The 130-object problem, solved
Most Mendini retrospectives have been organised by chronology (early radical, Alchimia, Alessi, Groninger, late) or theme. Villa Giulia does neither, and the refusal is the show’s principal curatorial achievement. The 130 works are organised by room — and rooms by domestic function rather than scholarly category. The hall, the salon, the study, the dining room, the bedroom. Each room contains objects from across Mendini’s career, juxtaposed by use rather than date. A 1974 Straw Armchair can sit two metres from a 1992 Make-Up vase and a 2014 Alessi object because all three belong, by Parmesani’s logic, in a salon.
This is a real risk. Chronological retrospectives are easier to walk through with a catalogue. The room-based organisation asks the visitor to do the chronological work. The payoff is that the show recovers what chronology tends to lose — that Mendini’s career was not a sequence of phases but a continuous practice returning to the same problems across decades. The Proust Armchair, the Alessi vase, the Groninger pavilion and the Furniture for Men jacket are structurally the same gesture: the object as inhabited surface, the surface as carrier of citation, the citation as critique of neutrality.
The 130 number is also right. A larger show would have lost the domestic register; a smaller show would have lost the lineage. 130 objects across the rooms of a small lakefront villa produces a density approximating a real lived-in interior with the volume turned up.

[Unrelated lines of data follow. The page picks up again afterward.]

(** X19.  On a table that keeps its key and its UNIQUE email,
    [update_client] raises ClientNotFoundError or ValidationError and
    leaves the database as it was, or it returns the client and has
    written it to its row, the projects, invoices and payments untouched.
    It never raises DatabaseError.  The written client is not validated:
    [get_client] gives it back when it passes the checks of the
    constructor and raises ValidationError when it does not. *)
Theorem update_client_outcome (clk : Clock) (i : Z)
    (name email phone company address : option string) (d : Database.t) :
  keyed_clients d ->
  match ClientService.update_client clk i name email phone company address d
  with
  | Wide.Return c d' =>
      ClientRepository.row i d' = Some c
      /\ Client.id c = Some i
      /\ Database.projects d' = Database.projects d
      /\ Database.billing d' = Database.billing d
      /\ ClientService.get_client i d'
         = if client_loads c then Wide.Return c d'
           else Wide.Raise (Wide.Known ValidationError) d'
  | Wide.Raise e d' =>
      d' = d
      /\ (e = Wide.ClientNotFoundError \/ e = Wide.Known ValidationError)
  end.
Proof.
  intros Hk.
  destruct (update_client_cases clk i name email phone company address d)
    as [[_ ->]|[->|(r & c & -> & Hrow & _ & Hid & Hcr & Hup & _ & Hmail & Hno)]];
    [auto|auto|].
  destruct (update_returns clk c r i d Hk Hrow Hid Hcr Hup)
    as (d' & -> & Hrow' & Hp & Hb).
  - destruct email as [v|]; [right|left; exact Hmail].
    rewrite Hmail. exact Hno.
  - repeat split; auto. rewrite get_client_row, Hrow'. reflexivity.
Qed.

Lemma update_client_outcome_witness :
  match ClientService.update_client Examples.clock 2 (Some "Lee Ann")
          (Some "ASHA@acme.example") None None None Samples.database
  with
  | Wide.Return c d' =>
      ClientRepository.row 2 d' = Some c
      /\ Client.id c = Some 2
      /\ Database.projects d' = Database.projects Samples.database
      /\ Database.billing d' = Database.billing Samples.database
      /\ ClientService.get_client 2 d'
         = if client_loads c then Wide.Return c d'
           else Wide.Raise (Wide.Known ValidationError) d'
  | Wide.Raise e d' =>
      d' = Samples.database
      /\ (e = Wide.ClientNotFoundError \/ e = Wide.Known ValidationError)
  end.
Proof.
  exact (update_client_outcome Examples.clock 2 (Some "Lee Ann")
           (Some "ASHA@acme.example") None None None Samples.database
           samples_keyed).
Defined.
(** [expect lit s]: what follows the literal [lit] at the head of [s]. *)
Fixpoint expect (lit s : string) : option string :=
  match lit, s with
  | EmptyString, _ => Some s
  | String _ _, EmptyString => None
  | String a lit', String b s' => if Ascii.eqb a b then expect lit' s' else None
  end.

Definition hexVal (c : ascii) : option N :=
  let n := code c in
  if ((48 <=? n) && (n <=? 57))%N then Some (n - 48)%N
  else if ((97 <=? n) && (n <=? 102))%N then Some (n - 87)%N
  else if ((65 <=? n) && (n <=? 70))%N then Some (n - 55)%N
  else None.

Definition hex4 (a b c d : ascii) : option N :=
  let? x := hexVal a in
  let? y := hexVal b in
  let? z := hexVal c in
  let? w := hexVal d in
  Some (((x * 16 + y) * 16 + z) * 16 + w)%N.

(** The character an escape letter stands for. *)
Definition unescape (e : ascii) : option ascii :=
  if Ascii.eqb e dquote then Some dquote
  else if Ascii.eqb e backslash then Some backslash
  else if Ascii.eqb e "/" then Some "/"%char
  else if Ascii.eqb e "b" then Some "008"%char
  else if Ascii.eqb e "f" then Some "012"%char
  else if Ascii.eqb e "n" then Some "010"%char
  else if Ascii.eqb e "r" then Some "013"%char
  else if Ascii.eqb e "t" then Some "009"%char
  else None.

Definition consChar (c : ascii) (r : option (string * string))
  : option (string * string) :=
  let? (s, rest) := r in Some (String c s, rest).

(** The characters of a string literal after its opening quote, up to and
    including the closing quote.  A [\u] escape above U+00FF is outside the
    model. *)
Fixpoint parseChars (s : string) : option (string * string) :=
  match s with
  | EmptyString => None
  | String c r =>
      if Ascii.eqb c dquote then Some (EmptyString, r)
      else if Ascii.eqb c backslash then
        match r with
        | EmptyString => None
        | String e r1 =>
            if Ascii.eqb e "u" then
              match r1 with
              | String h1 (String h2 (String h3 (String h4 r2))) =>
                  let? n := hex4 h1 h2 h3 h4 in
                  if (n <? 256)%N then consChar (ascii_of_N n) (parseChars r2)
                  else None
              | _ => None
              end
            else
              let? c' := unescape e in consChar c' (parseChars r1)
        end
      else if (code c <? 32)%N then None
      else consChar c (parseChars r)
  end.
(** C10.  The window of a fresh detector holds the seed value 0 and has
    capacity 200; after any run it holds between 1 and 200 values; appending
    a sample to a full window drops the oldest value; and the window handed
    to a pass, the sample just appended, holds at least two values, so that
    when the filter is designed the pass reaches [findpeaks] with a
    non-empty integrated signal, whose first and last entries exist. *)
Theorem window_never_empty (signal_freq : float)
  (lines : list raw_measurement) :
  most_recent_measurements (QRSDetector_init signal_freq)
  = mkDeque [0%float] 200
  /\ (let final :=
        fst (QRSDetector_run butter lfilter signal_freq lines) in
      default_parameters final /\ window_ok final)
  /\ (forall (self : QRSDetector) (measurement : float),
        default_parameters self -> window_ok self ->
        let appended :=
          set_most_recent_measurements
            (deque_append (most_recent_measurements self) measurement)
            self in
        2 <= length (items (most_recent_measurements appended)) <= 200
        /\ items (most_recent_measurements appended)
           = (if length (items (most_recent_measurements self)) <? 200
              then items (most_recent_measurements self)
              else tl (items (most_recent_measurements self)))
             ++ [measurement]
        /\ forall filtered,
             bandpass_filter butter lfilter
               (items (most_recent_measurements appended))
               (filter_lowcut appended) (filter_highcut appended)
               (signal_freq_samples_per_sec appended)
               (filter_order appended)
             = Some filtered ->
             exists s,
               signal_stages butter lfilter appended = Some s
               /\ integrated_signal s <> []
               /\ findpeaks (integrated_signal s)
                    (findpeaks_spacing appended)
                    (Some (findpeaks_limit appended))
                  = Some (found_peaks s)).
Proof.
  split; [reflexivity |]. split.
  - intros final.
    destruct (read_loop_invariant butter lfilter lines
                (QRSDetector_init signal_freq)) as [Hp Hw].
    split; [exact Hp |]. apply Hw. unfold window_ok.
    cbn [QRSDetector_init most_recent_measurements maxlen items length].
    split; [reflexivity | lia].
  - intros self m Hpar [Hmax Hlen] appended.
    destruct (deque_append_window _ m Hmax Hlen) as [_ Happ].
    assert (Hitems : items (most_recent_measurements appended)
                     = items (deque_append (most_recent_measurements self) m))
      by (destruct self; reflexivity).
    rewrite Hitems. split; [exact Happ |]. split.
    { unfold deque_append. rewrite Hmax.
      now destruct (length (items (most_recent_measurements self)) <? 200). }
    intros filtered Hbp.
    assert (Hpar' : default_parameters appended)
      by (destruct self; exact Hpar).
    destruct (pass_completes appended filtered Hpar') as (s & Hs & _ & Hl & Hf).
    + rewrite Hitems. lia.
    + rewrite Hitems. exact Hbp.
    + exists s. split; [exact Hs |]. split; [| exact Hf].
      intros Hnil. rewrite Hnil in Hl. simpl in Hl. lia.
Qed.
(** [numpy.min] and [numpy.max] of one column: a [nan] is propagated,
    and an empty column raises. *)
Definition np_min (l : list float) : Result float :=
  match l with
  | [] => Raise ValueError
  | x :: t =>
      Ok (fold_left
            (fun m y =>
               if PrimFloat.is_nan m then m
               else if PrimFloat.is_nan y then y
               else if (y <? m)%float then y else m)
            t x)
  end.

Definition np_max (l : list float) : Result float :=
  match l with
  | [] => Raise ValueError
  | x :: t =>
      Ok (fold_left
            (fun m y =>
               if PrimFloat.is_nan m then m
               else if PrimFloat.is_nan y then y
               else if (m <? y)%float then y else m)
            t x)
  end.

(** [numpy.std]: the population standard deviation. *)
Definition np_std (l : list float) : float :=
  let mean := np_mean l in
  PrimFloat.sqrt
    (np_mean (map (fun x => ((x - mean) * (x - mean))%float) l)).

(** A reduction along axis 0 with [keepdims=True]: one value per column. *)
Definition per_column (f : list float -> Result float) (p : Pattern) : Result Row4 :=
  o <- f (map c_open p) ;;
  h <- f (map c_high p) ;;
  l <- f (map c_low p) ;;
  c <- f (map c_close p) ;;
  Ok (mkRow4 o h l c).

(** [numpy.linspace(0.5, 1.0, n)]. *)
Definition linspace_half_one (n : nat) : list float :=
  match n with
  | O => []
  | S O => [0.5%float]
  | _ =>
      let step := (0.5 / float_of_nat (n - 1))%float in
      map (fun i => if Nat.eqb i (n - 1) then 1%float
                    else (float_of_nat i * step + 0.5)%float)
          (seq 0 n)
  end.

(** [numpy.linalg.norm] of a two-dimensional array (Frobenius). *)
Definition linalg_norm (p : Pattern) : float :=
  PrimFloat.sqrt (np_sum (map (fun x => (x * x)%float) (flatten p))).

(** The attributes [__init__] stores; [use_gpu] is the stored flag
    [use_gpu and GPU_AVAILABLE]. *)
Record Config : Type := mkConfig {
  window_size : Z;
  lookahead : Z;
  top_n : Z;
  min_similarity : float;
  method : string;
  use_gpu : bool;
  normalize_method : string
}.


(** The matcher with another number of rows to return. *)
Definition with_top_n (self : Config) (n : Z) : Config :=
  mkConfig (window_size self) (lookahead self) n (min_similarity self)
           (method self) (use_gpu self) (normalize_method self).

(** A price frame as [find_similar_patterns] reads it: the bars and
    the optional ['symbol'] column. *)
Record Frame : Type := mkFrame {
  bars : DataFrame;
  symbol_column : option (list string)
}.

(** An entry of the result list. *)
Record Match : Type := mkMatch {
  symbol : string;
  similarity : float;
  start_date : string;
  end_date : string;
  start_price : float;
  end_price : float;
  future_return : option float;
  match_index : Z
}.

(** [l.iloc[k]] and [l[k]] for an integer [k]: negative positions count
    from the end, positions outside the frame raise. *)
Definition iloc_at {A : Type} (l : list A) (k : Z) : Result A :=
  let n := Z.of_nat (length l) in
  let k' := if k <? 0 then k + n else k in
  if (k' <? 0) || (n <=? k') then Raise IndexError
  else match nth_error l (Z.to_nat k') with
       | Some x => Ok x
       | None => Raise IndexError
       end.

(** [list.sort(key=similarity, reverse=True)]: Python's sort is stable
    and [reverse] keeps the original order of equal keys, so each entry
    goes after every entry whose key is not smaller. *)
Fixpoint insert_desc (x : Match) (l : list Match) : list Match :=
  match l with
  | [] => [x]
  | y :: t =>
      if (similarity y <? similarity x)%float then x :: l
      else y :: insert_desc x t
  end.

Definition sort_desc (l : list Match) : list Match :=
  fold_left (fun acc x => insert_desc x acc) l [].

Section Matcher.

Context {L : Libraries}.
Variable self : Config.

The visitor walks through the villa as one would walk through a designer’s house — not a museum, not a showroom — and the work reads as inhabitation.
What the alessandro mendini retrospective makes visible
The show makes three things visible that previous Mendini retrospectives have left implicit. First, that the career is best read as a single practice — that the Alchimia decade, the Alessi decades, the Atelier Mendini architectural work and the editorial work at Domus and Casabella are facets of one operating system, not chapters. Second, that the operating system is fundamentally curatorial — Mendini was always commissioning, federating, art-directing, even when he was designing his own objects — and that Make-Up and Groninger are the clearest demonstrations. Third, that the object’s natural site is the inhabited room, not the museum, and the only honest retrospective format is one that puts the work back into rooms.

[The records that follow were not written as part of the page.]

(** The identity [L.Util.stamp] gives a marker in a state. *)
Lemma addMarker_accepts s r map :
  _map s = Some map -> _ctx s = true ->
  requestable (heap s r) = true -> pane (options (heap s r)) = "markerPane"%string ->
  exists mb s',
    addMarker r s =
      (Ok (mkAddResult (Some mb) (Some (positionBox_of (getLatLng (heap s r)) r))
                       (Some (contains (getBounds map) (getLatLng (heap s r))))),
       s') /\
    mb = screen_box map (heap s) (positionBox_of (getLatLng (heap s r)) r) /\
    _layers s' = <[default (S (lastId s)) (_leaflet_id (heap s r)) := r]> (_layers s) /\
    _leaflet_id (heap s' r) = Some (default (S (lastId s)) (_leaflet_id (heap s r))) /\
    lastId s' = match _leaflet_id (heap s r) with
                | Some _ => lastId s
                | None => S (lastId s)
                end /\
    _positionsTree s' = _positionsTree s /\ _markersTree s' = _markersTree s /\
    _map s' = _map s /\ _ctx s' = _ctx s /\
    _latlng (heap s' r) = _latlng (heap s r) /\
    options (heap s' r) = options (heap s r) /\
    (forall r', r' <> r -> same_but_image (heap s r') (heap s' r')).
Proof.
  intros Hmap Hctx Hq Hpane. pose proof (requestable_drawable _ Hq) as Hd.
  assert (Hbox : forall io size anchor,
             icon (options (heap s r)) = Some io -> iconSize io = Some size ->
             iconAnchor io = Some anchor ->
             markerBox_of (latLngToContainerPoint map (getLatLng (heap s r))) anchor size r =
             screen_box map (heap s) (positionBox_of (getLatLng (heap s r)) r)).
  { intros io size anchor Hi Hs Ha. unfold screen_box. simpl. now rewrite Hi; simpl; rewrite Hs, Ha. }
  pose proof Hd as Hd0. unfold drawable in Hd0.
  destruct (icon (options (heap s r))) as [io|] eqn:Hicon; [|discriminate].
  destruct (iconUrl io) as [url|] eqn:Hu; [|discriminate].
  destruct (iconSize io) as [size|] eqn:Hsize; [|discriminate].
  destruct (iconAnchor io) as [anchor|] eqn:Hanchor; [|discriminate]. clear Hd0.
  specialize (Hbox io size anchor eq_refl Hsize Hanchor).
  apply String.eqb_eq in Hpane.
  unfold addMarker, bind, gets, stamp, modify, ret, when; simpl.
  rewrite Hicon, Hpane. simpl. rewrite Hmap. unfold bind, gets, modify, ret; simpl.
  rewrite update_marker_eq. simpl.
  destruct (_leaflet_id (heap s r)) as [i|] eqn:Hid; simpl; rewrite Hanchor, Hsize.
  - set (h1 := update_marker r with_map (heap s)).
    assert (Hh1 : forall r', r' <> r -> h1 r' = heap s r').
    { intros r' Hne. subst h1. now rewrite update_marker_ne by exact Hne. }
    assert (Hr1 : h1 r = with_map (heap s r)) by (subst h1; apply update_marker_eq).
    assert (Hd1 : requestable (h1 r) = true) by (rewrite Hr1; exact Hq).
    destruct (contains (getBounds map) (getLatLng (heap s r))).
    + match goal with |- context [_drawMarker r ?x ?y ?s1] =>
        destruct (_drawMarker_returns r x y s1 Hctx Hd1) as (s2 & E);
        pose proof (_drawMarker_frame r x y s1) as Hfr;
        pose proof (_drawMarker_markersTree r x y s1) as Hmt;
        rewrite E in Hfr, Hmt; rewrite E
      end.
      destruct Hfr as (Hl & Hp & Hm & Hc & _ & Hli & Hh). unfold kept in Hmt. simpl in *.
      do 2 eexists. split; [reflexivity|]. simpl.
      destruct (Hh r) as (Hi2 & Hl2 & Ho2 & _). rewrite Hr1 in Hi2, Hl2, Ho2. simpl in *.
      split_and!; try congruence.
      intros r' Hne. rewrite <- (Hh1 r' Hne). apply Hh.
    + do 2 eexists. split; [reflexivity|]. simpl. rewrite Hr1. simpl.
      split_and!; try congruence.
      intros r' Hne. rewrite (Hh1 r' Hne). apply same_but_image_refl.
  - set (h1 := update_marker r (with_id (S (lastId s))) (update_marker r with_map (heap s))).
    assert (Hh1 : forall r', r' <> r -> h1 r' = heap s r').
    { intros r' Hne. subst h1. now rewrite !update_marker_ne by exact Hne. }
    assert (Hr1 : h1 r = with_id (S (lastId s)) (with_map (heap s r))).
    { subst h1. now rewrite !update_marker_eq. }
    assert (Hd1 : requestable (h1 r) = true) by (rewrite Hr1; exact Hq).
    destruct (contains (getBounds map) (getLatLng (heap s r))).
    + match goal with |- context [_drawMarker r ?x ?y ?s1] =>
        destruct (_drawMarker_returns r x y s1 Hctx Hd1) as (s2 & E);
        pose proof (_drawMarker_frame r x y s1) as Hfr;
        pose proof (_drawMarker_markersTree r x y s1) as Hmt;
        rewrite E in Hfr, Hmt; rewrite E
      end.
      destruct Hfr as (Hl & Hp & Hm & Hc & _ & Hli & Hh). unfold kept in Hmt. simpl in *.
      do 2 eexists. split; [reflexivity|]. simpl.
      destruct (Hh r) as (Hi2 & Hl2 & Ho2 & _). rewrite Hr1 in Hi2, Hl2, Ho2. simpl in *.
      split_and!; try congruence.
      intros r' Hne. rewrite <- (Hh1 r' Hne). apply Hh.
    + do 2 eexists. split; [reflexivity|]. simpl. rewrite Hr1. simpl.
      split_and!; try congruence.
      intros r' Hne. rewrite (Hh1 r' Hne). apply same_but_image_refl.
Qed.

Lemma screen_box_at map h h' entry :
  same_but_image (h (marker entry)) (h' (marker entry)) ->
  screen_box map h' entry = screen_box map h entry.
Proof.
  intros (_ & Hl & Ho & _). unfold screen_box, getLatLng. now rewrite Hl, Ho.
Qed.

Lemma in_view_cons map b tree :
  in_view map (b :: tree) =
  if RBush.intersects (mapBoundsBox_of (getBounds map)) b
  then b :: in_view map tree else in_view map tree.
Proof. reflexivity. Qed.

Lemma in_view_markers map (f : MarkerRef -> RBushBox) rs e :
  (forall r, marker (f r) = r) -> In e (in_view map (List.map f rs)) -> In (marker e) rs.
Proof.
  intros Hf Hin. unfold in_view, RBush.search in Hin. apply filter_In in Hin as [Hin _].
  apply in_map_iff in Hin as (r & <- & Hr). now rewrite Hf.
Qed.

(** The loop of [addMarkers] over distinct markers that the layer accepts
    for the first time. *)
Lemma addMarkers_loop_accepts map rs : forall s mbs pbs,
  _map s = Some map -> _ctx s = true -> ids_bounded s -> NoDup rs ->
  Forall (fun r => addable (heap s r)) rs ->
  exists s',
    addMarkers_loop rs mbs pbs s =
      (Ok (mbs ++ List.map (screen_box map (heap s))
                           (in_view map
                              (List.map (fun r => positionBox_of (getLatLng (heap s r)) r) rs)),
           pbs ++ List.map (fun r => positionBox_of (getLatLng (heap s r)) r) rs),
       s') /\
    _positionsTree s' = _positionsTree s /\ _markersTree s' = _markersTree s /\
    size (_layers s') = (size (_layers s) + length rs)%nat /\
    (forall k r0, _layers s !! k = Some r0 -> _layers s' !! k = Some r0) /\
    (forall r, r ∈ rs -> exists k, _layers s' !! k = Some r /\
                                   _leaflet_id (heap s' r) = Some k) /\
    (forall r', r' ∉ rs -> same_but_image (heap s r') (heap s' r')).
Proof.
  induction rs as [|r rs IH]; intros s mbs pbs Hmap Hctx Hb Hnd Hall.
  - exists s. simpl. rewrite !app_nil_r, Nat.add_0_r. split_and!; auto.
    + intros r Hr. inversion Hr.
    + intros r' _. apply same_but_image_refl.
  - inversion Hall as [|? ? (Hd & Hpane & Hid) Hrest]; subst.
    apply NoDup_cons in Hnd as [Hnotin Hnd].
    destruct (addMarker_accepts s r map Hmap Hctx Hd Hpane)
      as (mb & s1 & E1 & Hmb & Hl1 & Hi1 & Hli1 & Hp1 & Hm1 & Hmap1 & Hc1 & Hll1 & Ho1 & Hh1).
    rewrite Hid in Hl1, Hi1, Hli1. simpl in Hl1, Hi1.
    assert (Hfree : _layers s !! S (lastId s) = None).
    { destruct (_layers s !! S (lastId s)) as [r0|] eqn:E; [|reflexivity].
      apply Hb in E. lia. }
    assert (Hsame : forall r', r' ∈ rs -> same_but_image (heap s r') (heap s1 r')).
    { intros r' Hr'. apply Hh1. intros ->. contradiction. }
    set (vis := contains (getBounds map) (getLatLng (heap s r))) in *.
    set (pb := positionBox_of (getLatLng (heap s r)) r) in *.
    destruct (IH s1 (if vis then mbs ++ [mb] else mbs) (pbs ++ [pb]))
      as (s' & E & Hp & Hm & Hsize & Hold & Hnew & Hout).
    { congruence. }
    { congruence. }
    { intros k r0. rewrite Hl1, Hli1, lookup_insert. case_decide.
      - intros _. lia.
      - intros H0. apply Hb in H0. lia. }
    { exact Hnd. }
    { rewrite Forall_forall in Hrest |- *. intros r' Hr'.
      apply (same_but_image_addable (heap s r')); [now apply Hsame | now apply Hrest]. }
    assert (Hpbs : List.map (fun r0 => positionBox_of (getLatLng (heap s1 r0)) r0) rs =
                   List.map (fun r0 => positionBox_of (getLatLng (heap s r0)) r0) rs).
    { apply map_ext_in. intros r' Hr'. apply list_elem_of_In in Hr'.
      destruct (Hsame r' Hr') as (_ & Hl & _). unfold getLatLng. now rewrite Hl. }
    exists s'. split_and!.
    + cbn [addMarkers_loop]. eapply bind_then; [exact E1|]. cbn [markerBox positionBox isVisible].
      fold vis. fold pb. rewrite E. rewrite Hpbs. f_equal. f_equal. f_equal.
      * cbn [List.map]. fold pb. rewrite in_view_cons.
        unfold pb at 1. rewrite intersects_position. fold vis.
        assert (Hsb : List.map (screen_box map (heap s1))
                        (in_view map
                           (List.map (fun r0 => positionBox_of (getLatLng (heap s r0)) r0) rs)) =
                      List.map (screen_box map (heap s))
                        (in_view map
                           (List.map (fun r0 => positionBox_of (getLatLng (heap s r0)) r0) rs))).
        { apply map_ext_in. intros e He. apply screen_box_at, Hsame.
          apply list_elem_of_In.
          apply (in_view_markers map
                   (fun r0 => positionBox_of (getLatLng (heap s r0)) r0) rs e);
            [reflexivity | exact He]. }
        rewrite Hsb. destruct vis; cbn [List.map]; rewrite <- ?app_assoc, <- ?Hmb; reflexivity.
      * cbn [List.map]. fold pb. now rewrite <- app_assoc.
    + congruence.
    + congruence.
    + rewrite Hsize, Hl1, map_size_insert_None by exact Hfree. simpl. lia.
    + intros k r0 H0. apply Hold. rewrite Hl1, lookup_insert_ne; [exact H0|].
      apply Hb in H0. lia.
    + intros r' Hr'. apply elem_of_cons in Hr' as [->|Hr'].
      * exists (S (lastId s)). split.
        -- apply Hold. rewrite Hl1. apply lookup_insert_eq.
        -- destruct (Hout r Hnotin) as (-> & _). exact Hi1.
      * now apply Hnew.
    + intros r' Hr'. apply not_elem_of_cons in Hr' as [Hne Hr'].
      eapply same_but_image_trans; [apply Hh1, Hne | apply Hout, Hr'].
Qed.

(** X10.  One [addMarkers] of distinct markers that an attached layer
    accepts for the first time (of the marker pane, not stamped, with a
    full icon whose url names no property of [Object.prototype]) returns,
    registers every marker under the
    identity it has stamped it with and keeps the markers registered before;
    it appends to the position index one point box per marker, at the
    position of the marker and in the order of the call, and to the screen
    index the screen boxes of those of the markers that are in view. *)
Theorem addMarkers_registers_and_indexes (s : State) (map : Map) (rs : list MarkerRef) :
  _map s = Some map -> _ctx s = true -> ids_bounded s -> NoDup rs ->
  Forall (fun r => addable (heap s r)) rs ->
  exists s',
    addMarkers rs s = (Ok tt, s') /\
    _positionsTree s' =
      _positionsTree s ++ List.map (fun r => positionBox_of (getLatLng (heap s r)) r) rs /\
    _markersTree s' =
      _markersTree s ++
      List.map (screen_box map (heap s))
               (in_view map (List.map (fun r => positionBox_of (getLatLng (heap s r)) r) rs)) /\
    size (getAllMarkers s') = (size (getAllMarkers s) + length rs)%nat /\
    (forall k r0, getAllMarkers s !! k = Some r0 -> getAllMarkers s' !! k = Some r0) /\
    (forall r, r ∈ rs -> exists k, getAllMarkers s' !! k = Some r /\
                                   _leaflet_id (heap s' r) = Some k).
Proof.
  intros Hmap Hctx Hb Hnd Hall.
  destruct (addMarkers_loop_accepts map rs s [] [] Hmap Hctx Hb Hnd Hall)
    as (s1 & E & Hp & Hm & Hsize & Hold & Hnew & _).
  unfold addMarkers. eexists. split.
  - eapply bind_then; [exact E|]. reflexivity.
  - simpl. unfold RBush.load, getAllMarkers. rewrite Hp, Hm. now split_and!.
Qed.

The wider 2026 archive moment makes the show legible in context. Branzi at Triennale, Joe Colombo’s Santa Tecla drawings, Cassina’s Le Corbusier Inédits, Armani/Archivio, Schloss Hollenegg’s Element: Metal — each is an archive activation addressing what the historical material is for. Mendini at Villa Giulia answers most directly: the historical material is for inhabitation, and an exhibition that does not let the visitor inhabit the work has failed the work. Parmesani and the Mendini Archive understood this, and the result is the strongest retrospective of an Italian designer staged in 2026.
Coda: the lake, the room, the object
The lake matters. Verbania is on the western shore of Maggiore, where the lake narrows toward the Borromean Islands, and the summer light off the water is the light Mendini’s generation grew up with — the light of the Lombard-Piedmontese lake bourgeoisie that bought the objects, lived with the chairs, kept the Alessi corkscrews in the kitchen drawer. To stage the alessandro mendini retrospective in a Pallanza villa thirty kilometres from Crusinallo and a hundred from the Milan ateliers is to put the work back where it was meant to be used. The villa is not a metaphor for a Mendini room. It is, for five months in 2026, a Mendini room. The Proust Armchair is in it. The Straw Armchair is in it. The Make-Up vases are on the sideboard. The jacket-cabinet is in the hall. The lake is outside the window. The work is finally where it belongs.